More bodies recovered in Java landslide

Rescuers on Thursday searched for possibly hundreds of victims buried under a massive landslide that smashed a village in Indonesia's Central Java province. Early on Thursday under blue skies after days of rain, four excavators were clearing debris and rescuers found three more mud-covered bodies, including a mother tightly hugging her child. So far, rescuers have pulled 19 bodies from the debris after Wednesday's pre-dawn disaster at Sijeruk village. Hundreds of rescuers from the military, police and local aid groups have joined the search effort. The Red Cross said the death toll could soar.

"There were more than 100 families living at the buried area and if we say each family has three members, 300 could be buried if all of them were there," Irman Rachman, head of disaster management at the Indonesian Red Cross, told Reuters.

"Hopefully, some were out of the village when it happened."

The disaster followed landslides in neighbouring East Java province earlier this week that have killed at least 77 people. Wednesday's landslide crashed into hundreds of houses in mountainous Sijeruk, home to around 700 people.

Not all homes were hit by the landslide, which erupted from a thickly forested hill, indicating that excessive logging was not the cause of the tragedy.

Local media reported about 90 villagers were still missing. Rescuers said they were retrieving bodies after digging through piles of mud. Evacuation efforts have been hampered by rain and a lack of equipment.
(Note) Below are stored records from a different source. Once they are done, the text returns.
(* ===== verification/DLQStore.v ===== *)
(** * The dead-letter store in Redis (src/internal/infrastructure/dlq/store.go)

    Entries in a hash from id to JSON, indexed by a sorted set of ids scored by the
    time of the last failure.  Redis is a parameter: each round trip may fail, and a
    failed transaction may have been applied or not.  The store refines a map from
    ids to entries, as JSON reads them back, and its listing is newest first. *)

From Stdlib Require Import ZArith Lia Ascii String.
From stdpp Require Import base list gmap strings pretty sorting.
From S2P Require Import Prelude Domain DeadLetter.

Open Scope go_scope.

(** The hash (what [json.Unmarshal] makes of each value) and the index. *)
Record redis_keys := { rd_hash : gmap string (res DeadLetterEntry); rd_index : gmap string Z }.
Definition empty_keys : redis_keys := {| rd_hash := ∅; rd_index := ∅ |}.

(** An entry after [json.Marshal] and [json.Unmarshal]. *)
Definition entry_json_rt (e : DeadLetterEntry) : DeadLetterEntry :=
  {| dl_ID := dl_ID e; dl_SinkName := dl_SinkName e; dl_Schema := dl_Schema e; dl_Table := dl_Table e;
     dl_Operation := dl_Operation e; dl_LSN := dl_LSN e; dl_Error := dl_Error e;
     dl_Attempts := dl_Attempts e; dl_FirstFailedAt := dl_FirstFailedAt e;
     dl_LastFailedAt := dl_LastFailedAt e; dl_Event := event_json_rt (dl_Event e) |}.

(** [time.UnixMilli] of a time in nanoseconds. *)
Definition UnixMilli (t : Z) : Z := (t / 1000000)%Z.

(** The order of a sorted set read backwards: by score, then by member bytes. *)
Definition newer (a b : string * Z) : Prop :=
  (b.2 < a.2)%Z \/ (b.2 = a.2 /\ (b.1 <=? a.1)%string = true).
#[export] Instance newer_dec a b : Decision (newer a b).
Proof. unfold newer. apply _. Defined.
#[export] Instance newer_total : Total newer.
Proof.
  intros a b. unfold newer. destruct (Z.lt_total a.2 b.2) as [?|[?|?]]; [by right; left | | by left; left].
  destruct (leb_total b.1 a.1); [by left; right | by right; right].
Qed.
"The rain yesterday ruined the search. Hopefully, we can continue today as we have not gone to the centre," said Yusman Irianto, head of the social affairs department in the nearby town of Banjarnegara, about 350 km (220 miles) east of Jakarta.

"We have focused our search so far on the mosque and it was located at the edge (of the village)." Authorities believe many villagers were probably praying inside Sijeruk's destroyed mosque at the time of the landslide. Banjarnegara police have said about 500 Sijeruk residents were confirmed to have survived the disaster.

Floods and landslides are common in Indonesia, especially at this time of the year during the wet season. Many landslides are caused by illegal logging or the clearing of farmland that strips away natural barriers to such disasters. Officials blamed persistent, torrential rains for the Sijeruk incident as the village lies at the foot of a tree-covered hill, reports Reuters. I.L.